(** C4. A [TokenizerModelError] raised by the loader leaves
    [load_tokenizer] as an [AssetCardError] naming the card.  A
    [FileNotFoundError] does so exactly when the scheme of the tokenizer
    URI is [file], and is otherwise raised again as an operational system
    error, as any other [OSError] is.  A scheme that the download manager
    does not support is refused with an [AssetCardError] before anything
    is downloaded. *)
Theorem load_tokenizer_asset_errors (self : Handler) card config progress
    uri log :
  card_tokenizer_uri card = Val uri →
  let name := card_name card in
  if bool_decide (scheme uri ∈ supported_schemes (_asset_download_manager self))
  then
    ∀ path cfg custom log' ex,
      download_tokenizer (_asset_download_manager self) uri name progress
        = Val path →
      load_configuration self card config (log ++ [Download uri name progress])
        = (log', Val (cfg, custom)) →
      _loader self path cfg = Exc ex →
      match ex with
      | TokenizerModelError _ _ =>
          load_tokenizer self card config progress log =
          (log' ++ [Load path cfg],
           Exc (AssetCardError name
                  ("Tokenizer model of the " +:+ name +:+
                   " asset card cannot be loaded.")
                  (Some ex)))
      | FileNotFoundError _ =>
          load_tokenizer self card config progress log =
          (log' ++ [Load path cfg],
           Exc (if String.eqb (scheme uri) "file" then
                  AssetCardError name
                    (path +:+ " pointed to by the tokenizer field of the " +:+
                     name +:+ " asset card is not found.")
                    None
                else operational_system_error ex))
      | OSError _ =>
          load_tokenizer self card config progress log =
          (log' ++ [Load path cfg], Exc (operational_system_error ex))
      | _ => True
      end
  else
    load_tokenizer self card config progress log =
    (log,
     Exc (AssetCardError name
            ("tokenizer URI scheme of the " +:+ name +:+
             " asset card is expected to be a supported scheme, but is " +:+
             scheme uri +:+ " instead.")
            None)).
Proof.
  intros Hu name. case_bool_decide as Hs.
  - intros path cfg custom log' ex Hd Hc HL.
    pose proof (load_tokenizer_loads self card config progress
                  uri path cfg custom log log' Hu Hs Hd Hc) as Hload.
    rewrite HL in Hload. by destruct ex.
  - unfold Tokenizers.load_tokenizer.
    unfold mbind at 1, M_bind at 1, pure at 1. rewrite Hu.
    by rewrite bool_decide_eq_false_2.
Qed.

End TokenizerProperties.

Section TokenizerExampleProperties.

Import Tokenizers TokenizersExample.

Local Abbreviation load_tokenizer :=
  (load_tokenizer issubclass construct operational_system_error).

Local Abbreviation https := {| scheme := "https"; uri_rest := "tok.model" |}.
Local Abbreviation file := {| scheme := "file"; uri_rest := "tok.model" |}.
Local Abbreviation default_config :=
  {| obj_type := "CharTokenizerConfig"; obj_repr := "default" |}.

Lemma https_supported : "https" ∈ supported_schemes download_manager.
Proof. cbn. set_solver. Qed.

Lemma file_supported : "file" ∈ supported_schemes download_manager.
Proof. cbn. set_solver. Qed.

Lemma s3_not_supported : "s3" ∉ supported_schemes download_manager.
Proof. cbn. rewrite elem_of_union, !elem_of_singleton. by intros [|]. Qed.

(** The family of the example, registered in the example container with
    its loader, and registered with its advanced loader, and resolved. *)
Lemma register_tokenizer_family_resolves_witness :
  (∃ handler,
     (resolve_TokenizerFamilyHandler
        (register_tokenizer_family container "char" "CharTokenizerConfig"
           (Some loader) None) "char").2 = Val handler
     ∧ family handler = "char"
     ∧ config_kls handler = "CharTokenizerConfig"
     ∧ load_custom_tokenizer issubclass handler "/models/tok.model"
         (config "plain") []
       = ([Load "/models/tok.model" (config "plain")],
          Val "tokenizer at /models/tok.model"))
  ∧ (∃ handler,
       (resolve_TokenizerFamilyHandler
          (register_tokenizer_family container "char" "CharTokenizerConfig"
             None (Some advanced_loader)) "char").2 = Val handler
       ∧ family handler = "char"
       ∧ config_kls handler = "CharTokenizerConfig"
       ∧ load_custom_tokenizer issubclass handler "/models/tok.model"
           (config "plain") []
         = ([Load "/models/tok.model" (config "plain")],
            Val "tokenizer at /models/tok.model")).
Proof.
  split.
  - destruct (register_tokenizer_family_resolves issubclass construct
                operational_system_error container "char" "CharTokenizerConfig"
                (Some loader) None loader tt download_manager config_loader
                eq_refl eq_refl eq_refl (or_introl (conj eq_refl eq_refl)))
      as (handler & c & Hres & _ & Hfam & Hkls & _ & Hcustom & _).
    exists handler. rewrite Hres. repeat split; [done..|].
    by rewrite Hcustom.
  - destruct (register_tokenizer_family_resolves issubclass construct
                operational_system_error container "char" "CharTokenizerConfig"
                None (Some advanced_loader) _ tt download_manager config_loader
                eq_refl eq_refl eq_refl
                (or_intror (conj eq_refl
                   (ex_intro _ advanced_loader (conj eq_refl eq_refl)))))
      as (handler & c & Hres & _ & Hfam & Hkls & _ & Hcustom & _).
    exists handler. rewrite Hres. repeat split; [done..|].
    by rewrite Hcustom.
Defined.
(** * CodeOrigin: the analysis session controller of the [App] component

    A shallow embedding of the stateful part of the React component [App]
    (third document of [src/components/CodeInputPanel.tsx]): the code
    buffer, the view state, the request issued by [handleAnalyze], the
    normalisation of the backend's answer, the bounded history kept by
    [addToHistory], and [handleReset].

    React state is a record, every handler is a function on it, and the
    asynchronous part of [handleAnalyze] (everything after [await fetch])
    is a continuation stored with the request it waits for: the closure
    keeps the [code] and [language] of the render that started it. *)

From Stdlib Require Import ZArith QArith Qround String Ascii DecimalString Lia Lqa.
From stdpp Require Import base numbers list.

Set Default Proof Using "Type".
Set Warnings "-register-all".
Local Open Scope Z_scope.

(** ** JavaScript strings *)

(** A JavaScript string is a sequence of UTF-16 code units. *)
Definition jsstring := list N.

(** A literal of the source text (all of them ASCII). *)
Definition str (s : string) : jsstring := N_of_ascii <$> list_ascii_of_string s.

(** [WhiteSpace] and [LineTerminator] of ECMAScript: what [String.prototype.trim]
    strips and what the regular expression class [\s] matches. *)
Definition isWhiteSpace (c : N) : bool :=
  ((9 <=? c) && (c <=? 13) || (c =? 32) || (c =? 160) || (c =? 5760)
   || (8192 <=? c) && (c <=? 8202) || (c =? 8232) || (c =? 8233)
   || (c =? 8239) || (c =? 8287) || (c =? 12288) || (c =? 65279))%N.

Fixpoint trimStart (s : jsstring) : jsstring :=
  match s with
  | c :: s' => if isWhiteSpace c then trimStart s' else s
  | [] => []
  end.

Definition trimEnd (s : jsstring) : jsstring := reverse (trimStart (reverse s)).

(** [s.trim()] *)
Definition trim (s : jsstring) : jsstring := trimEnd (trimStart s).

(** [s.replace(/\s+/g, ' ')]: every maximal run of white space becomes one
    space. [inRun] tells that the previous code unit was white space. *)
Fixpoint collapseFrom (inRun : bool) (s : jsstring) : jsstring :=
  match s with
  | [] => []
  | c :: s' =>
      if isWhiteSpace c
      then (if inRun then collapseFrom true s' else 32%N :: collapseFrom true s')
      else c :: collapseFrom false s'
  end.

Definition collapseWhiteSpace (s : jsstring) : jsstring := collapseFrom false s.

(** A string is falsy exactly when it is empty: [!s]. *)
Definition isEmpty (s : jsstring) : bool :=
  match s with [] => true | _ => false end.

(** Decimal digits of a non-negative integer, as a template literal prints it. *)
Definition decimal (n : N) : jsstring := str (NilEmpty.string_of_uint (N.to_uint n)).

(** ** JavaScript numbers *)

(** A Number is a double: finite (each one is a rational, kept here by its
    exact value), an infinity, or NaN. *)
Inductive number :=
  | Finite (q : Q)
  | PosInfinity
  | NegInfinity
  | NaN.

Definition num (z : Z) : number := Finite (inject_Z z).

(** [a <= b] on numbers other than NaN. *)
Definition number_leb (a b : number) : bool :=
  match a, b with
  | NegInfinity, _ => true
  | _, PosInfinity => true
  | Finite p, Finite q => Qle_bool p q
  | _, _ => false
  end.

(** [Math.round]: the closest integer, a tie going up. *)
Definition Math_round (x : number) : number :=
  match x with
  | Finite q => Finite (inject_Z (Qfloor (q + (1 # 2))))
  | _ => x
  end.

Definition Math_min (a b : number) : number :=
  match a, b with
  | NaN, _ | _, NaN => NaN
  | _, _ => if number_leb a b then a else b
  end.

Definition Math_max (a b : number) : number :=
  match a, b with
  | NaN, _ | _, NaN => NaN
  | _, _ => if number_leb a b then b else a
  end.

(** ** Parsed JSON *)

(** The Numbers [JSON.parse] can produce: a literal denotes a finite double,
    or overflows to an infinity (1e999); no literal denotes NaN. *)
Inductive parsed_number :=
  | Double (q : Q)
  | Overflow (negative : bool).

Definition number_of (p : parsed_number) : number :=
  match p with
  | Double q => Finite q
  | Overflow true => NegInfinity
  | Overflow false => PosInfinity
  end.

(** The value [res.json()] resolves to. An object is its list of own
    properties, each key once. *)
Inductive json :=
  | JNull
  | JBool (b : bool)
  | JNumber (n : parsed_number)
  | JString (s : jsstring)
  | JArray (elements : list json)
  | JObject (properties : list (jsstring * json)).

(** What is thrown, or what a promise rejects with: an instance of [Error]
    with its [message], or any other value. *)
Inductive thrown :=
  | ErrorObject (message : jsstring)
  | NotAnError.

(** The outcome of an expression that may throw. *)
Inductive completion (A : Type) :=
  | Normal (a : A)
  | Throw (e : thrown).
Arguments Normal {A} a.
Arguments Throw {A} e.

(** Sequencing: a throw skips what follows. *)
#[global] Instance completion_bind : MBind completion := λ A B k c,
  match c with
  | Normal a => k a
  | Throw e => Throw e
  end.

#[global] Instance completion_fmap : FMap completion := λ A B f c,
  match c with
  | Normal a => Normal (f a)
  | Throw e => Throw e
  end.

(** What the language runtime decides and the component does not: the
    wording of the TypeError for a property read on [null], and the string
    that [new Error(v)] ends up carrying for a truthy [v] that is not a
    string (Number::toString, [true], the join of an array, [[object Object]],
    or the message of the TypeError raised when the conversion fails inside
    the [try]). *)
Class Runtime := {
  nullReadMessage : jsstring -> jsstring;
  coercedMessage : json -> jsstring
}.

Fixpoint assoc (k : jsstring) (properties : list (jsstring * json)) : option json :=
  match properties with
  | [] => None
  | (k', v) :: rest => if decide (k' = k) then Some v else assoc k rest
  end.

(** The own property [k] of a parsed value: only an object has the keys read
    here ([type], [confidence], [reasons], [model], [error]), which no
    prototype defines. [None] is [undefined]. *)
Definition field (k : jsstring) (v : json) : option json :=
  match v with
  | JObject properties => assoc k properties
  | _ => None
  end.

(** [v.k]: reading a property of [null] throws a TypeError. *)
Definition Get `{Runtime} (v : json) (k : jsstring) : completion (option json) :=
  match v with
  | JNull => Throw (ErrorObject (nullReadMessage k))
  | _ => Normal (field k v)
  end.

(** Truthiness of [v] in [v || ...]. *)
Definition truthy (v : option json) : bool :=
  match v with
  | None | Some JNull | Some (JBool false) => false
  | Some (JNumber (Double q)) => negb (Qeq_bool q 0)
  | Some (JString s) => negb (isEmpty s)
  | Some _ => true
  end.

(** ** The component's data *)

(** [type ResultType = 'ai' | 'human'] *)
Inductive ResultType := ai | human.

(** [interface ResultData]. The declared types of [reasons] and [model] are
    not checked at run time: what the backend sent is kept as it came. *)
Record ResultData := {
  type : ResultType;
  confidence : number;
  reasons : list json;
  model : json
}.

(** [type ViewState = 'empty' | 'loading' | 'result' | 'error'] *)
Module ViewState.
Inductive t := empty | loading | result | error.
#[global] Instance eq_dec : EqDecision t.
Proof. solve_decision. Defined.
End ViewState.
(** * PyQQMusicApi web port: credential guard and response envelope

    A shallow embedding of [web/app.py]: the normalized response envelope
    ([ApiResponseModel], [ApiResponse]), the two storage helpers
    ([load_credential_from_file], [save_credential_to_file]) and the request
    handler [_api_web] with its credential guard.

    Python values that cross the boundary (JSON documents, the [data]
    payload, the cookie dictionary) are a small inductive type; the
    process-wide globals are one record; credential objects live in a store
    addressed by location, so that two names for one object alias; [try],
    [except], [finally] and [with] are combinators of a state-and-exception
    monad that also records the externally visible events of a run. *)

From stdpp Require Import base numbers strings list.

Open Scope string_scope.
Open Scope Z_scope.
Open Scope list_scope.

(** ** Python values *)

#[local] Set Warnings "-register-all".

Inductive pyval : Type :=
| PNone
| PBool (b : bool)
| PInt (z : Z)
| PStr (s : string)
| PList (l : list pyval)
| PDict (d : list (string * pyval)).

(** Python truthiness, as used by [if errors:], [if not cookies:] and
    [if global_credential:]. *)
Definition truthy (v : pyval) : bool :=
  match v with
  | PNone => false
  | PBool b => b
  | PInt z => negb (Z.eqb z 0)
  | PStr s => negb (String.eqb s "")
  | PList l => negb (Nat.eqb (length l) 0)
  | PDict d => negb (Nat.eqb (length d) 0)
  end.

Definition is_none (v : pyval) : bool :=
  match v with PNone => true | _ => false end.

Definition is_dict (v : pyval) : bool :=
  match v with PDict _ => true | _ => false end.

(** [d.get(k)] on a dictionary kept as an association list. *)
Fixpoint dict_get (k : string) (d : list (string * pyval)) : option pyval :=
  match d with
  | [] => None
  | (k', v) :: d' => if String.eqb k k' then Some v else dict_get k d'
  end.

Definition has_key (k : string) (d : list (string * pyval)) : bool :=
  match dict_get k d with Some _ => true | None => false end.

Definition str_list (l : list string) : pyval := PList (PStr <$> l).

(** ** HTTP status codes used by the handler *)

Definition HTTP_200_OK : Z := 200.
Definition HTTP_400_BAD_REQUEST : Z := 400.
Definition HTTP_401_UNAUTHORIZED : Z := 401.
Definition HTTP_404_NOT_FOUND : Z := 404.
Definition HTTP_422_UNPROCESSABLE_ENTITY : Z := 422.
Definition HTTP_500_INTERNAL_SERVER_ERROR : Z := 500.
Definition HTTP_503_SERVICE_UNAVAILABLE : Z := 503.

(** ** The response envelope *)

(** [class ApiResponseModel(BaseModel)]: [data] and [errors] default to
    [None]; [code], [message] and [timestamp] are required. *)
Record ApiResponseModel : Type := mkApiResponseModel {
  code : Z;
  message : string;
  data : pyval;
  errors : option (list string);
  timestamp : Z
}.

(** [.dict(exclude_unset=True, exclude_defaults=True)]: every field is passed
    to the constructor, so none is unset; a field that has a default and is
    equal to it is left out of the dictionary. *)
Definition model_dict (m : ApiResponseModel) : list (string * pyval) :=
  [("code", PInt (code m)); ("message", PStr (message m))]
  ++ match data m with PNone => [] | v => [("data", v)] end
  ++ match errors m with None => [] | Some l => [("errors", str_list l)] end
  ++ [("timestamp", PInt (timestamp m))].
(** ** Props, state and the component instance *)

Module Props.
Record t : Type := mk {
  items : list ItemT;
  value : string;
  shouldItemRender : option (ItemT -> string -> bool);
  isItemSelectable : ItemT -> bool;
  sortItems : option (ItemT -> ItemT -> string -> Z);
  getItemValue : ItemT -> string;
  autoHighlight : bool;
  selectOnBlur : bool;
  (** [Some b] when ["open" in props] *)
  open : option bool;
  (** whether [inputProps.onBlur] / [inputProps.onFocus] are supplied *)
  inputProps_onBlur : bool;
  inputProps_onFocus : bool;
  (** whether [inputProps.onKeyDown] / [inputProps.onClick] are supplied *)
  inputProps_onKeyDown : bool;
  inputProps_onClick : bool
}.

(** The array [props.items] after an in-place update. *)
Definition with_items (l : list ItemT) (p : t) : t :=
  mk l (value p) (shouldItemRender p) (isItemSelectable p) (sortItems p)
     (getItemValue p) (autoHighlight p) (selectOnBlur p) (open p)
     (inputProps_onBlur p) (inputProps_onFocus p)
     (inputProps_onKeyDown p) (inputProps_onClick p).
End Props.

Module State.
Record t : Type := mk {
  isOpen : bool;
  highlightedIndex : option Z;
  menuTop : option Z;
  menuLeft : option Z;
  menuWidth : option Z
}.

Definition set_isOpen (b : bool) (s : t) : t :=
  mk b (highlightedIndex s) (menuTop s) (menuLeft s) (menuWidth s).
Definition set_highlightedIndex (h : option Z) (s : t) : t :=
  mk (isOpen s) h (menuTop s) (menuLeft s) (menuWidth s).
Definition set_menu (top left width : Z) (s : t) : t :=
  mk (isOpen s) (highlightedIndex s) (Some top) (Some left) (Some width).
End State.

(** What the handlers read from the browser. *)
Record Dom : Type := {
  rect_bottom : Z;
  rect_left : Z;
  rect_width : Z;
  marginBottom : Z;
  marginLeft : Z;
  marginRight : Z;
  pageXOffset : Z;
  pageYOffset : Z;
  inputIsFocused : bool
}.
(** In a sorted list, earlier entries are related to later ones. *)
Lemma sorted_lookup {A} (R : relation A) (l : list A) i j x y :
  Reflexive R → Transitive R → Sorted R l →
  l !! i = Some x → l !! j = Some y → (i ≤ j)%nat → R x y.
Proof.
  intros Hrefl Htrans Hl%Sorted_StronglySorted; [|done].
  revert i j. induction Hl as [|z l Hl IH Hz]; intros i j Hi Hj Hij; [done|].
  destruct i as [|i], j as [|j]; simpl in *; [|  |lia|].
  - by simplify_eq.
  - simplify_eq. rewrite Forall_forall in Hz.
    by apply Hz, list_elem_of_lookup_2 with j.
  - apply (IH i j); [done..|lia].
Qed.

(** Rows of a table with a duplicate-free column are told apart by it. *)
Lemma NoDup_fmap_inj_on {A B} (f : A → B) (l : list A) x y :
  NoDup (f <$> l) → x ∈ l → y ∈ l → f x = f y → x = y.
Proof.
  intros Hnodup [i Hi]%list_elem_of_lookup [j Hj]%list_elem_of_lookup Hf.
  assert (i = j) as ->; [|congruence].
  apply (NoDup_lookup (f <$> l) i j (f x) Hnodup).
  - by rewrite list_lookup_fmap, Hi.
  - by rewrite list_lookup_fmap, Hj, Hf.
Qed.

(** The first five and the last five of ten or more distinct items have
    nothing in common. *)
Lemma take_reverse_disjoint {A} (l : list A) x :
  NoDup l → (10 ≤ length l)%nat → x ∈ take 5 l → x ∉ take 5 (reverse l).
Proof.
  intros Hnodup Hlen (i & Hi & ?)%elem_of_take (j & Hj & ?)%elem_of_take.
  apply reverse_lookup_Some in Hj as [Hj ?].
  pose proof (NoDup_lookup _ _ _ _ Hnodup Hi Hj). lia.
Qed.

(** ** Product ranking *)

Lemma product_sum_order_item_id df :
  product <$> sum_order_item_id df = group_keys name_product df.
Proof.
  unfold sum_order_item_id. rewrite <-list_fmap_compose. apply list_fmap_id.
Qed.

Lemma elem_of_sum_order_item_id df row :
  row ∈ sum_order_item_id df ↔
    product row ∈ group_keys name_product df
    ∧ quantity row
        = sum_int (order_item_id <$> group_rows name_product (product row) df).
Proof.
  unfold sum_order_item_id. rewrite list_elem_of_fmap. split.
  - by intros (p & -> & Hp).
  - intros [Hp Hq]. exists (product row). split; [|done].
    destruct row as [p q]. simpl in *. by rewrite Hq.
Qed.

Section ranking.
Context (sort_values : SortValues ProductQuantity).
Hypothesis sorts : sort_values_spec quantity sort_values.

Lemma create_sum_order_items_df_perm df :
  create_sum_order_items_df sort_values df ≡ₚ sum_order_item_id df.
Proof. apply sorts. Qed.

Lemma ranking_products_NoDup df :
  NoDup (product <$> create_sum_order_items_df sort_values df).
Proof.
  rewrite create_sum_order_items_df_perm, product_sum_order_item_id.
  apply NoDup_group_keys.
Qed.

Lemma ranking_length df :
  length (create_sum_order_items_df sort_values df)
    = nunique (name_product <$> df).
Proof.
  rewrite create_sum_order_items_df_perm. unfold sum_order_item_id.
  by rewrite length_fmap, length_group_keys.
Qed.

Lemma worst_is_tail_of_best df :
  NoDup (quantity <$> sum_order_item_id df) →
  worst_performing sort_values df
    = take 5 (reverse (create_sum_order_items_df sort_values df)).
Proof.
  intros Hties. unfold worst_performing, create_sum_order_items_df.
  by rewrite (ascending_of_descending quantity).
Qed.
End ranking.

(** Without ties the two lists are the two ends of one ranking. *)
Lemma best_worst_disjoint_no_ties sort_values df :
  sort_values_spec quantity sort_values →
  (10 ≤ nunique (name_product <$> df))%nat →
  NoDup (quantity <$> sum_order_item_id df) →
  ∀ p, p ∈ product <$> best_performing sort_values df →
       p ∉ product <$> worst_performing sort_values df.
Proof.
  intros Hsorts Hten Hties p.
  rewrite worst_is_tail_of_best by done. unfold best_performing.
  rewrite !fmap_take, fmap_reverse. apply take_reverse_disjoint.
  - by apply ranking_products_NoDup.
  - by rewrite length_fmap, ranking_length.
Qed.

(** C7 (best and worst), as the code has it.  With any sorting routine
    and ten or more product labels, no label is on both lists as soon as
    the fifth quantity of the best list is greater than the fifth quantity
    of the worst list. *)
Theorem C7_best_worst_disjoint sort_values df a b :
  sort_values_spec quantity sort_values →
  (10 ≤ nunique (name_product <$> df))%nat →
  best_performing sort_values df !! 4%nat = Some a →
  worst_performing sort_values df !! 4%nat = Some b →
  quantity b < quantity a →
  ∀ p, p ∈ product <$> best_performing sort_values df →
       p ∉ product <$> worst_performing sort_values df.
Proof.
  intros Hsorts _ Ha Hb Hlt p.
  unfold best_performing, worst_performing in *.
  set (ranking := create_sum_order_items_df sort_values df) in *.
  rewrite lookup_take_lt in Ha, Hb by lia.
  intros (x & Hpx & (i & Hi & ?)%elem_of_take)%list_elem_of_fmap
         (y & Hpy & (j & Hj & ?)%elem_of_take)%list_elem_of_fmap.
  assert (quantity a ≤ quantity x).
  { apply (sorted_lookup (λ u v, quantity v ≤ quantity u) ranking i 4);
      [by intros ?|intros ???; simpl; lia|apply Hsorts|done..|lia]. }
  assert (quantity y ≤ quantity b).
  { apply (sorted_lookup (λ u v, quantity u ≤ quantity v)
             (sort_values true ranking) j 4);
      [by intros ?|intros ???; simpl; lia|apply Hsorts|done..|lia]. }
  assert (x = y) as ->; [|lia].
  apply (NoDup_fmap_inj_on product ranking).
  - by apply ranking_products_NoDup.
  - by apply list_elem_of_lookup_2 in Hi.
  - apply list_elem_of_lookup_2 in Hj.
    by rewrite <-(sort_values_perm _ _ Hsorts true ranking).
  - congruence.
Qed.
(** [POST /api/v1/embeddings/generate/batch] *)
Definition batch_generate_embeddings (embedding_generator : Self)
    (requests : list EmbeddingRequest) : Handler :=
  endpoint "Batch embedding generation failed: "
    (let contents := map content requests in
     first_req <- lift (first requests) ;;
     result <- EmbeddingGenerator.batch_generate_embeddings embedding_generator contents
                 (content_type first_req) (em_model_name first_req) [] ;;
     ret (batch_response result)).

End WithRuntime.
End Main.

(** ** Concrete runtimes, clients and inputs used to run the embedding *)

Module Examples.
Import Py Eff.

(** A runtime that is good enough to evaluate the embedding: every float
    prints as [0.5], a string's repr is the string in single quotes. *)
Definition runtime : Runtime := {|
  float_repr := fun _ => "0.5";
  str_repr := fun s => squote ++ s ++ squote;
  datetime_str := fun iso => iso;
  datetime_repr := fun iso => "datetime(" ++ iso ++ ")";
  sha256_hexdigest := fun s => "sha256:" ++ s
|}.

Definition hex : string := "0123456789abcdef0123456789abcdef".

(** A client built from its [query] and [insert_rows_json] answers; every
    other call succeeds. *)
Definition make_client (q : Trace -> string -> Result QueryJob)
    (ins : Trace -> string -> list PyVal -> Result (list PyVal)) : Client := {|
  uuid4_hex := fun _ => hex;
  utc_now := fun _ => Ok "2024-01-01T00:00:00+00:00";
  query := q;
  insert_rows_json := ins;
  create_table := fun _ _ _ => Ok tt;
  delete_table := fun _ _ => Ok tt
|}.

Definition job (rows : list Dict) : QueryJob := {| job_rows := rows; job_ended := None |}.

Definition insert_ok : Trace -> string -> list PyVal -> Result (list PyVal) :=
  fun _ _ _ => Ok [].
Definition insert_raises : Trace -> string -> list PyVal -> Result (list PyVal) :=
  fun _ _ _ => Raise (ClientError "streaming insert unavailable").
Definition insert_row_errors : Trace -> string -> list PyVal -> Result (list PyVal) :=
  fun _ _ _ => Ok [VDict [("index", VInt 0); ("errors", VList [VStr "invalid"])]].

(** The configuration as [get_bigquery_config()] builds it, and a mapping
    with the two keys the subscripting code reads. *)
Definition object_config : Config := BigQueryConfig "proj" "US" "ds".
Definition mapping_config : Config :=
  MappingConfig [("project_id", VStr "proj"); ("dataset_id", VStr "ds")].

Definition with_rows (rows : list Dict) (cfg : Config) : Self :=
  {| client := make_client (fun _ _ => Ok (job rows)) insert_ok; config := cfg |}.

(** Inline series of two points. *)
Definition series : list PyVal :=
  [VDict [("t", VStr "2024-01-01"); ("y", VInt 1)];
   VDict [("t", VStr "2024-01-02"); ("y", VInt 2)]].

(** The forecast operator answered with a NULL result column. *)
Definition null_forecast : Self :=
  with_rows [[("ai_forecast_result", VNone); ("timestamp", VStr "now")]] mapping_config.

(** The forecast operator answered normally. *)
Definition good_forecast : Self :=
  with_rows [[("ai_forecast_result", VDict [("forecast_values", VList [VInt 3; VInt 4])]);
              ("timestamp", VStr "now")]] mapping_config.

(** Loading the rows into the temporary table reports per-row errors. *)
Definition load_fails : Self :=
  {| client := make_client (fun _ _ => Ok (job [])) insert_row_errors;
     config := mapping_config |}.

(** The same warehouse behind the configuration object of the source. *)
Definition good_forecast_object_config : Self :=
  with_rows [[("ai_forecast_result", VDict [("forecast_values", VList [VInt 3; VInt 4])]);
              ("timestamp", VStr "now")]] object_config.

(** An embeddings table holding a row whose [dimensions] column disagrees
    with its vector. *)
Definition stale_row : Self :=
  with_rows [[("id", VStr "e1"); ("content_type", VStr "text");
              ("content_hash", VStr "abc");
              ("embedding_vector", VList [VFloat 0.5; VFloat 0.5]);
              ("model_name", VStr "text-embedding-001");
              ("dimensions", VInt 5); ("metadata", VDict []);
              ("created_at", VNone); ("updated_at", VNone)]] object_config.

(** The embedding operator answers with a two-component vector. *)
Definition embeds : Self :=
  with_rows [[("ml_generate_embedding_result", VList [VFloat 0.5; VFloat 0.5])]]
    object_config.


Definition is_query (e : Event) : bool :=
  match e with EvQuery _ => true | _ => false end.

(** A warehouse whose second query, and only that one, fails. *)
Definition second_query_fails : Self :=
  {| client :=
       make_client
         (fun t _ =>
            if (List.length (filter is_query t) =? 1)%nat
            then Raise (ClientError "quota exceeded")
            else Ok (job [[("generated_text", VStr "some text");
                           ("ml_generate_embedding_result", VList [VFloat 0.5; VFloat 0.5])]]))
         insert_ok;
     config := object_config |}.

* _Your goal_:
Write down, word for word, the lines above from the one containing "to the constructor, so" through the one containing "sortItems : option", both ends included.

* _Solution to the exercise_:
    to the constructor, so none is unset; a field that has a default and is
    equal to it is left out of the dictionary. *)
Definition model_dict (m : ApiResponseModel) : list (string * pyval) :=
  [("code", PInt (code m)); ("message", PStr (message m))]
  ++ match data m with PNone => [] | v => [("data", v)] end
  ++ match errors m with None => [] | Some l => [("errors", str_list l)] end
  ++ [("timestamp", PInt (timestamp m))].
(** ** Props, state and the component instance *)

Module Props.
Record t : Type := mk {
  items : list ItemT;
  value : string;
  shouldItemRender : option (ItemT -> string -> bool);
  isItemSelectable : ItemT -> bool;
  sortItems : option (ItemT -> ItemT -> string -> Z);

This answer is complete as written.